Content starts

Lemma rearm_store_wf (store_fs : list bool) (send_fs : list (option exn))
    (channel : bool) (t : Z) (w : world) :
  store_wf w → store_wf (rearm store_fs send_fs channel t w).
Proof. apply same_store_wf. by split. Qed.

Lemma py_get_truthy (d : deal) (f : string) :
  truthy (py_get d f) = true → d !! f = Some (py_get d f).
Proof. unfold py_get. by destruct (d !! f). Qed.


Lemma empty_store_wf : store_wf (Scenario.world_with []).
Proof.
  split; [constructor|]. split.
  - intros doc Hdoc. by apply elem_of_nil in Hdoc.
  - intros doc n Hdoc. by apply elem_of_nil in Hdoc.
Qed.


(** ** Delivery *)

(** X13. [notify_change] delivers an embed at most once and never touches
    the store.  It makes at most two attempts.  When it returns with the
    channel set, the embed was delivered exactly once, after 500 ms of
    pauses, or 5500 ms when the first attempt was rate limited; when it
    returns with no channel, nothing was attempted and the loss is logged
    once; when it raises, nothing was delivered. *)
Theorem notify_change_delivers_once (d : deal) (change : DealChange)
    (w : world) :
  let e := {| embed_deal := d; embed_change := change |} in
  let r := notify_change d change w in
  deals_coll r.2 = deals_coll w ∧
  (length (send_faults w) ≤ length (send_faults r.2) + 2)%nat ∧
  match r.1 with
  | Ret _ =>
      if deals_channel w
      then delivered r.2 = delivered w ++ [e] ∧
           (clock r.2 = clock w + 500 ∧
            head (send_faults w) ≠ Some (Some (HTTPException 429)) ∨
            clock r.2 = clock w + 5500 ∧
            head (send_faults w) = Some (Some (HTTPException 429)))
      else delivered r.2 = delivered w ∧ send_faults r.2 = send_faults w ∧
           clock r.2 = clock w ∧ trace r.2 = trace w ++ [Log ChannelNotReady]
  | Raise exc => deals_channel w = true ∧ delivered r.2 = delivered w
  end.
Proof.
  intros e r. subst r e.
  unfold notify_change, bind, try_except, channel_ready, send, log, sleep,
    raise, ret.
  destruct w as [coll oid sf [] fs del clk tr]; simpl.
  2: { repeat split. lia. }
  assert (Hlen : ∀ n : nat, (S n ≤ n + 2)%nat) by (intros; lia).
  assert (Hlen' : ∀ n : nat, (S (S n) ≤ n + 2)%nat) by (intros; lia).
  destruct fs as [|[exc|] fs]; simpl.
  - repeat split; [lia|]. left. split; [lia|done].
  - destruct exc as [| | |status|]; simpl; try (by repeat split).
    destruct (decide (status = 429)) as [->|Hstatus]; simpl;
      [|by repeat split].
    destruct fs as [|[err|] fs]; simpl.
    + repeat split; [lia|]. right. split; [lia|done].
    + by repeat split.
    + repeat split; [lia|]. right. split; [lia|done].
  - repeat split; [lia|]. left. split; [lia|done].
Qed.

(** ** The scrape phase *)

Lemma scrape_effect_refl (w : world) : scrape_effect 0 [] w w.
Proof.
  unfold scrape_effect. rewrite app_nil_r. repeat split. lia.
Qed.

Lemma scrape_effect_trans (n1 n2 : nat) (m1 m2 : list log_msg)
    (w w1 w2 : world) :
  scrape_effect n1 m1 w w1 → scrape_effect n2 m2 w1 w2 →
  scrape_effect (n1 + n2) (m1 ++ m2) w w2.
Proof.
  intros (Hc1 & Hl1 & ? & ? & ? & ? & ? & ?)
         (Hc2 & Hl2 & ? & ? & ? & ? & ? & ?).
  unfold scrape_effect. rewrite Hc2, Hc1, Hl2, Hl1, app_assoc.
  repeat split; try congruence. lia.
Qed.

Lemma logged_add_log (m : log_msg) (w : world) :
  logged (add_event (Log m) w) = logged w ++ [m].
Proof. unfold logged. simpl. by rewrite omap_app. Qed.

Lemma scrape_category_effect web s category (c : collected_t) (w : world) :
  agg_wf c →
  ∃ c' w',
    scrape_category web s category c w = (Ret c', w') ∧ agg_wf c' ∧
    scrape_effect
      (if scrape_failed web s category then 0 else 1)
      (if scrape_failed web s category
       then [ScrapeFailed (name s) category] else [])
      w w'.
Proof.
  intros Hwf. unfold scrape_category, scrape_failed.
  destruct (web category (marketplace_id s) (base_url s) (name s))
    as [deals|exc].
  - rewrite merge_deals_aggregate.
    destruct (aggregate_total
                ((λ d, {| obs_marketplace_id := marketplace_id s;
                          obs_site_name := name s;
                          obs_base_url := base_url s;
                          obs_deal := d |}) <$> deals) c Hwf)
      as (c' & Hc' & Hwf').
    exists c'. eexists. unfold bind, lift, sleep, ret. rewrite Hc'.
    split; [reflexivity|]. split; [exact Hwf'|].
    unfold scrape_effect, logged. simpl. rewrite omap_app, app_nil_r.
    simpl. rewrite app_nil_r. repeat split.
  - exists c. eexists. unfold bind, log, ret. split; [reflexivity|].
    split; [exact Hwf|].
    unfold scrape_effect. rewrite logged_add_log. simpl.
    repeat split. lia.
Qed.

Lemma scrape_categories_effect web s cats (c : collected_t) (w : world) :
  agg_wf c →
  ∃ c' w',
    scrape_categories web s cats c w = (Ret c', w') ∧ agg_wf c' ∧
    scrape_effect
      (length (filter (λ category, scrape_failed web s category = false)
                 cats))
      (ScrapeFailed (name s)
         <$> filter (λ category, scrape_failed web s category = true) cats)
      w w'.
Proof.
  revert c w. induction cats as [|category cats IH]; intros c w Hwf.
  - exists c, w. split; [reflexivity|]. split; [exact Hwf|].
    apply scrape_effect_refl.
  - destruct (scrape_category_effect web s category c w Hwf)
      as (c1 & w1 & Hrun1 & Hwf1 & Heff1).
    destruct (IH c1 w1 Hwf1) as (c2 & w2 & Hrun2 & Hwf2 & Heff2).
    exists c2, w2. split; [|split; [exact Hwf2|]].
    + simpl. unfold bind. by rewrite Hrun1.
    + pose proof (scrape_effect_trans _ _ _ _ _ _ _ Heff1 Heff2) as Heff.
      rewrite !filter_cons.
      destruct (scrape_failed web s category) eqn:Hfailed.
      * rewrite decide_False by done. rewrite decide_True by done.
        exact Heff.
      * rewrite decide_True by done. rewrite decide_False by done.
        exact Heff.
Qed.

Lemma scrape_site_effect web s (c : collected_t) (w : world) :
  agg_wf c →
  ∃ c' w',
    scrape_site web s c w = (Ret c', w') ∧ agg_wf c' ∧
    scrape_effect (site_pauses web s) (site_log web s) w w'.
Proof.
  intros Hwf. unfold scrape_site, site_pauses, site_log.
  destruct (site_categories s) as [|category cats] eqn:Hcats.
  - exists c. eexists. unfold bind, log, ret. split; [reflexivity|].
    split; [exact Hwf|].
    unfold scrape_effect. rewrite logged_add_log. simpl.
    repeat split. lia.
  - apply scrape_categories_effect, Hwf.
Qed.

Lemma scrape_sites_effect web sites (c : collected_t) (w : world) :
  agg_wf c →
  ∃ c' w',
    scrape_sites web sites c w = (Ret c', w') ∧ agg_wf c' ∧
    scrape_effect (sum_list (site_pauses web <$> sites))
      (sites ≫= site_log web) w w'.
Proof.
  revert c w. induction sites as [|s sites IH]; intros c w Hwf.
  - exists c, w. split; [reflexivity|]. split; [exact Hwf|].
    apply scrape_effect_refl.
  - destruct (scrape_site_effect web s c w Hwf)
      as (c1 & w1 & Hrun1 & Hwf1 & Heff1).
    destruct (IH c1 w1 Hwf1) as (c2 & w2 & Hrun2 & Hwf2 & Heff2).
    exists c2, w2. split; [|split; [exact Hwf2|]].
    + simpl. unfold bind. by rewrite Hrun1.
    + exact (scrape_effect_trans _ _ _ _ _ _ _ Heff1 Heff2).
Qed.


(** ** The keys of the accumulator *)

Lemma alist_set_keys (k : string) (v : deal) (c : collected_t) :
  (alist_set k v c).*1 = if decide (k ∈ c.*1) then c.*1 else c.*1 ++ [k].
Proof.
  induction c as [|[k' v'] c IH].
  - destruct (decide (k ∈ ([] : collected_t).*1)) as [Hin|_]; [|done].
    by apply elem_of_nil in Hin.
  - change (((k', v') :: c).*1) with (k' :: c.*1).
    change (alist_set k v ((k', v') :: c))
      with (if decide (k' = k) then (k', v) :: c
            else (k', v') :: alist_set k v c).
    destruct (decide (k' = k)) as [->|Hne].
    + destruct (decide (k ∈ k :: c.*1)) as [_|Hnotin]; [done|].
      exfalso. apply Hnotin, list_elem_of_here.
    + change (((k', v') :: alist_set k v c).*1)
        with (k' :: (alist_set k v c).*1).
      rewrite IH.
      destruct (decide (k ∈ c.*1)) as [Hin|Hnotin];
        destruct (decide (k ∈ k' :: c.*1)) as [Hin'|Hnotin']; try done.
      * exfalso. by apply Hnotin', list_elem_of_further.
      * apply elem_of_cons in Hin' as [->|Hin']; done.
Qed.

Lemma alist_set_NoDup (k : string) (v : deal) (c : collected_t) :
  NoDup c.*1 → NoDup (alist_set k v c).*1.
Proof.
  intros Hnd. rewrite alist_set_keys.
  destruct (decide (k ∈ c.*1)); [done|].
  apply NoDup_app. split; [done|]. split; [|apply NoDup_singleton].
  intros x Hx ->%list_elem_of_singleton. done.
Qed.

Lemma alist_get_is_Some (k : string) (c : collected_t) :
  is_Some (alist_get k c) ↔ k ∈ c.*1.
Proof.
  induction c as [|[k' v'] c IH]; simpl.
  - split; [by intros [? ?]|by intros ?%elem_of_nil].
  - rewrite elem_of_cons. destruct (decide (k' = k)) as [->|Hne].
    + split; [by left|by eexists].
    + rewrite IH. split; [by right|]. by intros [?|?].
Qed.

Lemma aggregate_NoDup (obs : list observation) (c c' : collected_t) :
  agg_wf c → NoDup c.*1 → aggregate obs c = Ret c' → NoDup c'.*1.
Proof.
  revert c. induction obs as [|o obs IH]; intros c Hwf Hnd; simpl.
  - by intros [= <-].
  - destruct (aggregate_total [o] c Hwf) as (c1 & Hc1 & Hwf1).
    simpl in Hc1. destruct (observe o c) as [c1'|] eqn:Ho; [|done].
    injection Hc1 as ->. apply IH; [done|].
    destruct (obs_key o) as [k|] eqn:Hk.
    + rewrite (observe_keyed o c k Hwf Hk) in Ho. injection Ho as <-.
      by apply alist_set_NoDup.
    + rewrite (observe_keyless o c Hk) in Ho. by injection Ho as <-.
Qed.

Lemma entry_fold_is_Some (e : option deal) (os : list observation) :
  is_Some (entry_fold e os) ↔ is_Some e ∨ os ≠ [].
Proof.
  unfold entry_fold. revert e. induction os as [|o os IH]; intros e; simpl.
  - split; [by left|]. by intros [?|?].
  - rewrite IH. split; [by right|]. intros _. left. by eexists.
Qed.

(** X15. The accumulator of a cycle holds every key once: after any run of
    sightings no two entries share a key, a key has an entry exactly when
    some sighting was filed under it, and a sighting whose asin is missing,
    empty or "N/A" is filed under no key. *)
Theorem collected_keys_unique (obs : list observation) :
  ∃ c, aggregate obs [] = Ret c ∧
       NoDup c.*1 ∧
       (∀ k, k ∈ c.*1 ↔ ∃ o, o ∈ obs ∧ obs_key o = Some k) ∧
       (∀ o, o ∈ obs → asin_missing (obs_deal o !! "asin") = true →
             obs_key o = None).
Proof.
  destruct (aggregate_lookup obs [] agg_wf_nil) as (c & Hc & _ & Hget).
  exists c. split; [exact Hc|]. split; [|split].
  - eapply aggregate_NoDup; [apply agg_wf_nil|constructor|exact Hc].
  - intros k. rewrite <- alist_get_is_Some, Hget, entry_fold_is_Some.
    simpl. unfold sightings. split.
    + intros [[? [=]]|Hne].
      destruct (filter (λ o, obs_key o = Some k) obs) as [|o os] eqn:Hf;
        [done|].
      assert (Ho : o ∈ filter (λ o, obs_key o = Some k) obs)
        by (rewrite Hf; apply list_elem_of_here).
      apply list_elem_of_filter in Ho as [Hk Ho]. by exists o.
    + intros (o & Ho & Hk). right. intros Hnil.
      assert (Hin : o ∈ filter (λ o, obs_key o = Some k) obs)
        by (by apply list_elem_of_filter).
      rewrite Hnil in Hin. by apply elem_of_nil in Hin.
  - intros o _ Hmissing. unfold obs_key. by rewrite Hmissing.
Qed.

(** ** What a cycle delivers *)

Lemma kd_ret {A} (a : A) : keeps_delivered (ret a).
Proof. by intros w. Qed.

Lemma kd_raise {A} (e : exn) : keeps_delivered (@raise A e).
Proof. by intros w. Qed.

Lemma kd_lift {A} (o : outcome A) : keeps_delivered (lift o).
Proof. by intros w. Qed.

Lemma kd_log (m : log_msg) : keeps_delivered (log m).
Proof. by intros w. Qed.

Lemma kd_now : keeps_delivered now.
Proof. by intros w. Qed.

Lemma kd_bind {A B} (m : M A) (k : A → M B) :
  keeps_delivered m → (∀ a, keeps_delivered (k a)) →
  keeps_delivered (bind m k).
Proof.
  intros Hm Hk w. unfold bind. specialize (Hm w).
  destruct (m w) as [[a|e] w1]; [|done].
  specialize (Hk a w1). simpl in *. congruence.
Qed.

Content ends

• Work to complete
From the records above, copy out the line with "destruct (decide (k ∈ c.*1)) as", the line with "Ho. injection Ho as <-.", and every line between them, word for word.

• Solution
      destruct (decide (k ∈ c.*1)) as [Hin|Hnotin];
        destruct (decide (k ∈ k' :: c.*1)) as [Hin'|Hnotin']; try done.
      * exfalso. by apply Hnotin', list_elem_of_further.
      * apply elem_of_cons in Hin' as [->|Hin']; done.
Qed.

Lemma alist_set_NoDup (k : string) (v : deal) (c : collected_t) :
  NoDup c.*1 → NoDup (alist_set k v c).*1.
Proof.
  intros Hnd. rewrite alist_set_keys.
  destruct (decide (k ∈ c.*1)); [done|].
  apply NoDup_app. split; [done|]. split; [|apply NoDup_singleton].
  intros x Hx ->%list_elem_of_singleton. done.
Qed.

Lemma alist_get_is_Some (k : string) (c : collected_t) :
  is_Some (alist_get k c) ↔ k ∈ c.*1.
Proof.
  induction c as [|[k' v'] c IH]; simpl.
  - split; [by intros [? ?]|by intros ?%elem_of_nil].
  - rewrite elem_of_cons. destruct (decide (k' = k)) as [->|Hne].
    + split; [by left|by eexists].
    + rewrite IH. split; [by right|]. by intros [?|?].
Qed.

Lemma aggregate_NoDup (obs : list observation) (c c' : collected_t) :
  agg_wf c → NoDup c.*1 → aggregate obs c = Ret c' → NoDup c'.*1.
Proof.
  revert c. induction obs as [|o obs IH]; intros c Hwf Hnd; simpl.
  - by intros [= <-].
  - destruct (aggregate_total [o] c Hwf) as (c1 & Hc1 & Hwf1).
    simpl in Hc1. destruct (observe o c) as [c1'|] eqn:Ho; [|done].
    injection Hc1 as ->. apply IH; [done|].
    destruct (obs_key o) as [k|] eqn:Hk.
    + rewrite (observe_keyed o c k Hwf Hk) in Ho. injection Ho as <-.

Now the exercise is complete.